立ち回りのところはスピード感があってカッコよかった。焚き火を背にして正眼に構えた権八、一人の山賊が誘い込まれて思わず斬り込む、そいつの首をスパーン!とはねて「あがった、あがった、たーがやー!」w(9日に演った『たがや』を思い出してガマンできなかったんですね)。どっと倒れた死体からすぐに血溜まりができ、そこから“鉄のような血のニオイ”が漂う、血のニオイで興奮した山賊たちが一斉に権八に襲い掛かる…。
“鉄のような血のニオイ”とか、権八の癇症を表現するのに、額に“じゅんさいみたいな青筋”を立てた…なんて喩える。
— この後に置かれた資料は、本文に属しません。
(* ===== verification/Scheduled.v ===== *)
(** * Messages written now and due later

    Models the [scheduled_sends] statements of [meron-core/src/store/mod.rs]:
    filing, listing, calling off, and the counting of refused tries that
    spaces the next one. *)
From S2P Require Import Prelude Text Table.
#[local] Open Scope Z_scope.

Module Scheduled.

Record ScheduledSend := {
  id : text;
  account : text;
  due_at : Z;
  subject : text;
  payload : text;
  attempts : Z;
  last_error : text;
  last_attempt : Z
}.

Definition MAX_SEND_ATTEMPTS : Z := 5.
Definition RETRY_BACKOFF_SECONDS : Z := 60.

Definition has_id (i : text) (r : ScheduledSend) : bool := bool_decide (id r = i).
Definition well_formed (t : list ScheduledSend) : Prop := NoDup (id <$> t).

Definition set_try (n : Z) (e : text) (now : Z) (r : ScheduledSend) : ScheduledSend :=
  {| id := id r; account := account r; due_at := due_at r; subject := subject r;
     payload := payload r; attempts := n; last_error := e; last_attempt := now |}.

Definition schedule_send (t : list ScheduledSend) (i acct : text) (due : Z) (subj body : text)
    : list ScheduledSend :=
  insert_or_replace (has_id i)
    {| id := i; account := acct; due_at := due; subject := subj; payload := body;
       attempts := 0; last_error := []; last_attempt := 0 |} t.

Definition scheduled_sends (t : list ScheduledSend) (acct : option text) : list ScheduledSend :=
  order_by (fun a b => due_at a <=? due_at b)
    (select (fun r => is_none_or (fun a => bool_decide (account r = a)) acct) t).

Definition scheduled_send (t : list ScheduledSend) (i : text) : option ScheduledSend :=
  query_row (has_id i) t.

Definition cancel_scheduled_send (t : list ScheduledSend) (i : text)
    : list ScheduledSend * option ScheduledSend :=
  match scheduled_send t i with
  | Some r => (delete_where (has_id i) t, Some r)
  | None => (t, None)
  end.

Definition give_up_on_send (t : list ScheduledSend) (i e : text) (now : Z) : list ScheduledSend :=
  update (has_id i) (set_try MAX_SEND_ATTEMPTS e now) t.

(** [due_at <= ?1 AND attempts < ?2 AND ?1 >= last_attempt + (?3 * (1 << attempts))] *)
Definition due (now : Z) (r : ScheduledSend) : bool :=
  (due_at r <=? now) && (attempts r <? MAX_SEND_ATTEMPTS) &&
  (last_attempt r + RETRY_BACKOFF_SECONDS * Z.shiftl 1 (attempts r) <=? now).

Definition due_scheduled_sends (t : list ScheduledSend) (now : Z) : list ScheduledSend :=
  order_by (fun a b => due_at a <=? due_at b) (select (due now) t).

Definition record_send_failure (t : list ScheduledSend) (i e : text) (now : Z)
    : list ScheduledSend * Z :=
  let t := update (has_id i) (fun r => set_try (attempts r + 1) e now r) t in
  (t, match scheduled_send t i with Some r => attempts r | None => 0 end).

(** ** Facts *)

Lemma scheduled_send_Some t i r :
  well_formed t -> scheduled_send t i = Some r <-> r ∈ t /\ id r = i.
Proof. intros Hw. by apply (query_row_key id). Qed.

Lemma scheduled_send_update t i p f :
  (forall r, id (f r) = id r) ->
  scheduled_send (update p f t) i = (fun r => if p r then f r else r) <$> scheduled_send t i.
Proof. intros Hid. apply query_row_update. intros r. unfold has_id. by rewrite Hid. Qed.

Lemma due_spec now r :
  due now r = true <->
  due_at r <= now /\ attempts r < MAX_SEND_ATTEMPTS /\
  last_attempt r + RETRY_BACKOFF_SECONDS * Z.shiftl 1 (attempts r) <= now.
Proof. unfold due. bools. tauto. Qed.

Lemma due_elem t now r : r ∈ due_scheduled_sends t now <-> r ∈ t /\ due now r = true.
Proof. unfold due_scheduled_sends. by rewrite order_by_perm, elem_of_select. Qed.

(** A refused message waits longer each time and is never tried without
    end.  Recording a refusal counts it and answers the new count; the
    message is not due again before twice the wait of the previous try, is
    due once that wait is over if its hour has come and tries are left, and
    is never due again after [MAX_SEND_ATTEMPTS] refusals or once given up
    on; calling it off hands it back and leaves every other one waiting. *)
Theorem backoff t i e now r :
  well_formed t -> scheduled_send t i = Some r -> 0 <= attempts r ->
  let (t', n) := record_send_failure t i e now in
  n = attempts r + 1 /\
  (exists r', scheduled_send t' i = Some r' /\ payload r' = payload r /\ last_error r' = e /\
     forall later, r' ∈ due_scheduled_sends t' later <->
       due_at r <= later /\ attempts r + 1 < MAX_SEND_ATTEMPTS /\
       now + 2 * (RETRY_BACKOFF_SECONDS * 2 ^ attempts r) <= later) /\
  (forall later, Forall (fun r' => id r' <> i) (due_scheduled_sends (give_up_on_send t i e now) later)) /\
  (let (left, back) := cancel_scheduled_send t i in
   back = Some r /\ scheduled_send left i = None /\
   forall j, j <> i -> scheduled_send left j = scheduled_send t j).
Proof.
  intros Hw Hr Hn. unfold record_send_failure.
  set (f := fun r0 => set_try (attempts r0 + 1) e now r0).
  pose proof (proj1 (scheduled_send_Some t i r Hw) Hr) as [Hin Hid].
  assert (scheduled_send (update (has_id i) f t) i = Some (f r)) as Hs.
  { rewrite scheduled_send_update by done. rewrite Hr. cbn. unfold has_id. by rewrite bool_decide_true. }
  rewrite Hs. split_and!; [done|exists (f r)|..].
  - split_and!; try done. intros later. rewrite due_elem, due_spec. cbn.
    assert (Z.shiftl 1 (attempts r + 1) = 2 * 2 ^ attempts r) as ->.
    { rewrite Z.shiftl_mul_pow2, Z.pow_add_r by lia. lia. }
    assert (f r ∈ update (has_id i) f t) as Hf.
    { by apply query_row_Some in Hs as [? _]. }
    unfold RETRY_BACKOFF_SECONDS. split; [intros (_ & ? & ? & ?)|intros (? & ? & ?)]; split_and!; done || lia.
  - intros later. apply Forall_forall. intros r' [Hr' Hd]%due_elem Hi.
    apply elem_of_update in Hr' as (r0 & _ & ->). apply due_spec in Hd as (_ & Hlt & _).
    destruct (has_id i r0) eqn:E; cbn in *; [lia|]. unfold has_id in E.
    by rewrite bool_decide_eq_false in E.
  - unfold cancel_scheduled_send. rewrite Hr. split_and!; [done|..].
    + unfold scheduled_send. rewrite query_row_None. intros r' [_ Hr']%elem_of_delete_where. done.
    + intros j Hj. unfold scheduled_send.
      rewrite query_row_delete by (intros r1 r2; by apply key_unique).
      destruct (query_row (has_id j) t) as [r1|] eqn:E; [|done].
      apply query_row_Some in E as [_ E]. unfold has_id in *. apply bool_decide_eq_true in E.
      by rewrite bool_decide_false by congruence.
Qed.

(** A message refused once before. *)
Lemma backoff_witness :
  let r := {| id := lit "s"; account := []; due_at := 100; subject := []; payload := []; attempts := 1;
              last_error := []; last_attempt := 200 |} in
  (record_send_failure [r] (lit "s") [] 400).2 = 2 /\
  exists r', scheduled_send (record_send_failure [r] (lit "s") [] 400).1 (lit "s") = Some r' /\
    (r' ∈ due_scheduled_sends (record_send_failure [r] (lit "s") [] 400).1 640) /\
    ~ (r' ∈ due_scheduled_sends (record_send_failure [r] (lit "s") [] 400).1 639).
Proof.
  intros r. destruct (backoff [r] (lit "s") [] 400 r) as (Hn & (r' & Hs & _ & _ & Hd) & _).
  - apply NoDup_singleton.
  - vm_compute. reflexivity.
  - cbn. lia.
  - split; [exact Hn|]. exists r'. split; [exact Hs|]. split; [apply Hd; vm_compute; intuition discriminate|].
    rewrite Hd. intros (_ & _ & H). vm_compute in H. by apply H.
Defined.

End Scheduled.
こういう言葉の数々が談春師らしい。
聴いてるうちに猛烈に『鈴ケ森』が観たくなってしまった。


終演後、舞台に私服姿の三三師が呼ばれた。市馬師・談春師の間に挟まれて、たいそうカオが小さく見えた三三師であった。高座に並んだ三人に今日も橘蓮二氏がカメラを向けていた。
その後、楽屋にいた王楽さんを呼び、楽太郎師の円楽襲名などを話題にトーク(座布団の上でクネクネしてる王楽さんの姿に、このヒトは大丈夫か?と不安になった観客は少なくないと思うぞ)。最後にこはるちゃん、春太くん、その他、遊びに来ていた若手(三木男くんなんかもいた)全員を舞台に呼んだ。全員で市馬師を囲み、最後に市馬師が『皆の衆』を唄ってお開き。


今年は三人集、いつやるんだろうなぁ?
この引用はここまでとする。